Five-spice vanilla ice cream

I made two batches of ice cream for a going-away party at work yesterday. My freezer is still packed full so I had to bring my churn in, make them there and serve them soft. It's kind of a pain to haul the equipment around, but it also let me simplify the recipes because I don't have to worry about the texture once they ripen up in the freezer. In this case, that just meant I didn't bother with the corn starch. To be honest, I'm not sure how much effect the corn starch has on the final texture, but I do know that leaving it out takes all of the cooking out of the recipes. If there's a step to skip, that's the one.

The original plan was to keep it simple--just make vanilla and strawberry--but inspiration struck and what was I supposed to do other than follow my muse?

For the strawberry, the results were fine, but not as interesting as I hoped. That recipe was:
1 14 ounce can coconut milk
1 pint strawberries
2/3 cup sugar
1 pinch salt
1 1/2 ounces cream cheese
Hershey's strawberry syrup to taste.


I would have prefered to use real strawberry syrup, but I haven't got any left. The hope there was to boost the complexity of the strawberry flavors by including both cooked and raw (or in this case artificial and real) versions. I was also hoping the coconut milk would add some extra interest. Nope, it just tasted like strawberry ice cream. Nothing wrong with that I suppose; people liked it.
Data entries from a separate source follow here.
(** ** Advancing the proofs *)

Lemma advance_guarded p plan plan' ref st sourceAfter pre : verifiedBy plan ref st pre → ownedAt plan pre → agrees plan plan' →
  always engineGuard pre (advance l request stream (planTarget plan) p plan' ref sourceAfter) (λ tr r, match r with
    | Ok _ => advanced plan ref st tr | Err _ => True end).
Proof.
  intros Hv Ho (_ & _ & _ & Ee & _). unfold advance. assert (verifiedGUIDs plan' = verifiedGUIDs plan) as -> by (unfold verifiedGUIDs; by rewrite Ee).
  apply always_bindE. eapply always_mono; [|apply always_seg; eapply always_weaken; [|apply always_extends, CheckpointSet_always]].
  2: { intros p' R o [H Hp]. destruct (mutates o) eqn:Hm; [|by apply engineGuard_reads]. destruct o; try done; try (cbn in H, Hm; congruence).
       exists plan, ref, st. split_and!; [by eapply verifiedBy_prefix|by eapply ownedAt_prefix|done]. }
  intros tr1 [[]|e] [_ (s1 & -> & Hc)]; [|done].
  assert (advanced plan ref st (pre ++ s1)) as Hadv.
  { split_and!; [eapply verifiedBy_prefix; [|done]|eapply ownedAt_prefix; [|done]|by apply did_seg]; by apply prefix_app_r. }
  apply always_bindE. eapply (always_mono _ _ _ (λ tr r, match r with Ok _ => advanced plan ref st tr | Err _ => True end)).
  2: { destruct (canResumeFromBookmark p); [|done].
       eapply always_mono; [|apply always_seg; eapply always_weaken; [|apply always_extends, ReleaseCompletedHold_always]].
       - intros tr [[]|e] [_ (s2 & -> & _)]; [|done]. eapply advanced_prefix; [|done]. by apply prefix_app_r.
       - intros p' R o [H Hp]. destruct (mutates o) eqn:Hm; [|by apply engineGuard_reads]. destruct o; try done; try (cbn in H, Hm; congruence).
         exists plan, ref, st. split; [by eapply advanced_prefix|by left]. }
  intros tr2 [[]|e] Hadv2; [|done]. apply always_bindR. destruct (References _ _ _) as [old|]; [|done].
  apply (always_forE _ _ (λ _ tr _, advanced plan ref st tr)); [|done|done]. intros prior dn rest tr [] _ Ht. unfold retireProof.
  destruct (olderProof stream (planTarget plan) ref prior) eqn:Hold; [|done]. apply olderProof_true in Hold.
  eapply always_mono; [|apply always_seg; eapply always_weaken; [|apply always_extends, ReleaseReference_always]].
  - intros tr3 [[]|e] [_ (s3 & -> & _)]; [|done]. eapply advanced_prefix; [|done]. by apply prefix_app_r.
  - intros p' R o [H Hp]. destruct (mutates o) eqn:Hm; [|by apply engineGuard_reads].
    assert (advanced plan ref st p') as Hadv' by by eapply advanced_prefix. pose proof (H Hm) as (? & ? & ? & _ & _ & _ & Hop).
    destruct o; try done; exists plan, ref, st; (split; [done|right]); by exists prior.
Qed.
The mutated vanilla ice cream, though, was pretty fabulous. That's the root beer float flavor in the title. That recipe was:
1 14 ounce can sweetened condensed milk
1 cup cream
1 1/2 ounces cream cheese
1 Tablespoon vanilla paste
1 pinch salt
1 big pinch five spice powder

Five spice powder, if you don't have it memorized or a bottle nearby to check, is made of cinnamon, fennel, cloves, star anise and white pepper. I just did a search and found a handful of recipes that pair it with vanilla for sweet applications including some ice creams, but I think I'm the only one to also use condensed milk which really made this recipe really work well. Other than the pepper, the spices in five spice all have sweet uses. Marrying them with the vanilla the caramel notes from the condensed milk and the cream comes up with something pretty close to a root beer float--accessibly tasty but hard to pin down and with an interesting burn in the aftertaste. A lot of the odder flavors I make are interesting novelties, but this one's a keeper. You've got all those ingredients in the house; try it.

2 comments:

June said...

The vanilla sounds delicious!!! I might try it.

kat said...

I love the idea of five spice is ice cream!